Today, the Philadelphia Phillies agreed to a minor league contract with the 31-year old outfielder, who was released by the Boston Red Sox earlier this month. With Boston, Sizemore hit a paltry .216, with an even uglier .612 OPS. The power was gone, as a player who once rocked Cleveland with 33 bombs in 2008 managed just 2 while wearing Red Sox colors. Even worse, his patience, once considered to be among the most refined in the game, has disappeared. Sizemore struck out 41 times in 185 at bats with Boston (with just 19 walks). Those numbers should fit in well with the Phillies’ organization, never considered to be dynamos at reaching base via the walk.

davis_st2275_sptsSizemore will receive the league minimum if he makes the Phillies roster. To do so, he’ll need to show improvement with the Lehigh Valley IronPigs, where the veteran will report. If Sizemore doesn’t return his performance to the days of old, the outfielder has an ability to opt out of the contract at the All-Star break.

While Sizemore’s numbers in Boston weren’t very impressive, he did stay healthy. It’s also not as though he’ll have to leap frog the a crop of world-beaters in order to crack the Philadelphia lineup. None of the Phillies’ starting outfielders has an OPS above .778, and 2013 All-Star Domonic Brown has worse numbers in Philly than Sizemore did in Boston. It’s not out of the realm of reality to imagine Sizemore finding playing time by July in red pinstripes.

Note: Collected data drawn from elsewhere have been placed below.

(* ===== verification/DBToolIISS.v ===== *)
(** * The database browser: IISS data and management records
    ([cmd/dbtool/db_iiss.go], [cmd/dbtool/db_manage.go])

    The records of one calculation's input and of the management DB, printed by
    kind or by block height. *)

From S2P Require Import Prelude Bytes HexInt Address Store Codec Typed Account ClaimDB Management IISSData IScoreDB Context Calculate DBTool.

Inductive iiss_data_type := DataAll | DataTypeHeader | DataTypeGV | DataTypeBP | DataTypePRep | DataTypeTX | DataUnknown.
Inductive manage_data_type := ManageAll | DataTypeDI | ManageGV | ManagePRep | DataTypePC | ManageUnknown.

Section DBToolIISS.
Context {D : Type} `{!LevelDB D}.
Context `{!Codec IISSHeader, !Codec IISSGVData, !Codec IISSBlockProduceInfoData, !Codec IISSTXData,
  !Codec PRepData, !Codec GVData, !Codec PRepCandidateData, !Codec DBInfoData, !Codec DBInfoDataV1}.

(** ** Records from entries *)

(** A header that does not decode is returned all the same: the error tested
    is that of the read. *)
Definition newHeader (qdb : D) : IISSHeader :=
  (ih_SetBytes (nonNilBytes (bucket_Get PrefixIISSHeader qdb ih_ID)) zero_IISSHeader).1.

(** [key[n:]] of a shorter key panics. *)
Definition key_from (n : nat) (key : bytes) : outcome tool_error bytes :=
  if (length key <? n)%nat then Panic else Ok (drop n key).

Definition newBP (key value : bytes) : outcome tool_error IISSBlockProduceInfo :=
  let '(bp, ok) := bp_SetBytes value zero_IISSBP in
  if negb ok then Err ErrRecord
  else let! h := key_from (length PrefixIISSBPInfo) key in Ok (mkIISSBP (BytesToUint64 h) (bp_Data bp)).
Definition newPRep (key value : bytes) : outcome tool_error PRep :=
  let '(prep, ok) := pr_SetBytes value zero_PRep in
  if negb ok then Err ErrRecord
  else let! h := key_from (length PrefixIISSPRep) key in Ok (mkPRep (BytesToUint64 h) (pr_Data prep)).
(** The index is read from the whole key, prefix included. *)
Definition newTX (key value : bytes) : outcome tool_error IISSTX :=
  let '(tx, ok) := tx_SetBytes value (mkIISSTX (BytesToUint64 key) (tx_TXData zero_IISSTX)) in
  if ok : bool then Ok tx else Err ErrRecord.

Definition printBP (key value : bytes) : tool unit := let$ bp := tlift (newBP key value) in print (P_bp bp).
Definition printPRep (key value : bytes) : tool unit := let$ prep := tlift (newPRep key value) in print (P_prep prep).
(** A transaction that does not decode is left out: the error is shadowed. *)
Definition printTX (key value : bytes) : tool unit :=
  match newTX key value with
  | Ok tx => print (P_tx tx)
  | Err _ => tret tt
  | Panic => tlift Panic
  end.

(** By height the key has no prefix, of which as many bytes are dropped. *)
Definition getBP (qdb : D) (blockHeight : Z) : tool (option IISSBlockProduceInfo) :=
  let key := bp_ID (mkIISSBP blockHeight (bp_Data zero_IISSBP)) in
  match bucket_Get PrefixIISSBPInfo qdb key with
  | None => let$ _ := print (P_no_bp blockHeight) in tret None
  | Some value => let$ bp := tlift (newBP key value) in tret (Some bp)
  end.
Definition getPRep (qdb : D) (blockHeight : Z) : tool (option PRep) :=
  let key := pr_ID (mkPRep blockHeight (pr_Data zero_PRep)) in
  match bucket_Get PrefixIISSPRep qdb key with
  | None => let$ _ := print (P_no_prep blockHeight) in tret None
  | Some value => let$ prep := tlift (newPRep key value) in tret (Some prep)
  end.

(** ** IISS data *)

Definition queryHeader (qdb : D) : tool unit := print (P_header (newHeader qdb)).

Definition queryBP (qdb : D) (blockHeight : Z) : tool unit :=
  if blockHeight =? 0 then IteratePrintDB qdb (BytesPrefix PrefixIISSBPInfo) printBP
  else let$ bp := getBP qdb blockHeight in found bp (fun bp => print (P_bp bp)).

(** The text of a nil list panics. *)
Definition queryPRep (qdb : D) (blockHeight : Z) : tool unit :=
  if blockHeight =? 0 then IteratePrintDB qdb (BytesPrefix PrefixPRep) printPRep
  else
    let$ prep := getPRep qdb blockHeight in
    match prep with Some prep => print (P_prep prep) | None => tlift Panic end.

Fixpoint print_iiss_gvs (version : Z) (l : list (bytes * bytes)) : tool unit :=
  match l with
  | [] => tret tt
  | (key, value) :: l =>
      let '(gv, ok) := ig_SetBytes value version (mkIISSGV (BytesToUint64 key) (ig_Data zero_IISSGV)) in
      if ok : bool then print (P_iiss_gv gv) ;$ print_iiss_gvs version l else tfail ErrRecord
  end.
Definition queryIISSGV (qdb : D) : tool unit :=
  print_iiss_gvs (ih_Version (newHeader qdb)) (iter_prefix PrefixIISSGV qdb).

(** All transactions are read, one that does not decode as far as it does. *)
Definition queryTransaction (qdb : D) (blockHeight : Z) : tool unit :=
  let txs := map (fun e => (tx_SetBytes e.2 (mkIISSTX (BytesToUint64 e.1) (tx_TXData zero_IISSTX))).1)
               (iter_prefix PrefixIISSTX qdb) in
  match filter (fun tx => tx_BlockHeight (tx_TXData tx) = blockHeight) txs with
  | [] => print (P_no_tx blockHeight)
  | transactions => (map P_tx transactions, Ok tt)
  end.
Definition queryTX (qdb : D) (blockHeight : Z) : tool unit :=
  if blockHeight =? 0 then IteratePrintDB qdb (BytesPrefix PrefixIISSTX) printTX else queryTransaction qdb blockHeight.

Definition queryIISSDB (qdb : D) (Data : iiss_data_type) (Height : Z) : tool unit :=
  match Data with
  | DataAll => queryHeader qdb ;$ queryIISSGV qdb ;$ queryPRep qdb 0 ;$ queryBP qdb 0 ;$ queryTX qdb 0
  | DataTypeGV => queryIISSGV qdb
  | DataTypeHeader => queryHeader qdb
  | DataTypeBP => queryBP qdb Height
  | DataTypePRep => queryPRep qdb Height
  | DataTypeTX => queryTX qdb Height
  | DataUnknown => tfail ErrInvalidDataType
  end.

(** ** Management records *)

(** A record that does not decode prints nothing. *)
Definition queryDBInfo (qdb : D) : tool unit :=
  let '(dbInfo, ok) := dbi_SetBytes (nonNilBytes (bucket_Get PrefixManagement qdb dbi_ID)) zero_DBInfoData in
  if ok : bool then print (P_db_info dbInfo) else tret tt.

Definition printGV (key value : bytes) : tool unit :=
  let '(gv, ok) := gv_SetBytes value zero_GV in
  if negb ok then tfail ErrRecord
  else let$ h := tlift (key_from (length PrefixGovernanceVariable) key) in print (P_gv (gv_set_BlockHeight (BytesToUint64 h) gv)).

Definition newPC (key value : bytes) : outcome tool_error PRepCandidate :=
  let '(pc, ok) := pcd_SetBytes value zero_PRepCandidate in
  if negb ok then Err ErrRecord
  else
    let! k := key_from (length PrefixPRepCandidate) key in
    let! a := address_of_key k in Ok (mkPRepCandidate a (pcd_Data pc)).
Definition printPC (key value : bytes) : tool unit := let$ pc := tlift (newPC key value) in print (P_candidate pc).

Definition getPC (qdb : D) (address : Address) : outcome tool_error PRepCandidate :=
  newPC (PrefixPRepCandidate ++ Address_Bytes address) (nonNilBytes (bucket_Get PrefixPRepCandidate qdb (Address_Bytes address))).

Definition queryPC (qdb : D) (address : bytes) : tool unit :=
  match address with
  | [] => IteratePrintDB qdb (BytesPrefix PrefixPRepCandidate) printPC
  | _ =>
      let$ addr := tlift (address_of_string address) in
      let$ pc := tlift (getPC qdb addr) in print (P_candidate pc)
  end.

Definition queryManagementDB (qdb : D) (Data : manage_data_type) (Address : bytes) (Height : Z) : tool unit :=
  let gvs := IteratePrintDB qdb (BytesPrefix PrefixGovernanceVariable) printGV in
  match Data with
  | ManageAll => queryDBInfo qdb ;$ gvs ;$ queryPRep qdb 0 ;$ queryPC qdb []
  | DataTypeDI => queryDBInfo qdb
  | ManageGV => gvs
  | ManagePRep => queryPRep qdb Height
  | DataTypePC => queryPC qdb Address
  | ManageUnknown => tfail ErrInvalidDataType
  end.
End DBToolIISS.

For the Phillies, the deal makes sense. They’re not on the hook for any real financial obligation (Boston is paying Sizemore $1.25 million for the rest of the season), and they’re already one of the oldest teams in the sport. So, why not add another AARP card to the mantle? If Sizemore cracks the lineup, he’ll at least provide a little bit of depth at a position of need. Still, considering his age, injury history, and lack of recent production; there’s very little reason to get excited about Sizemore.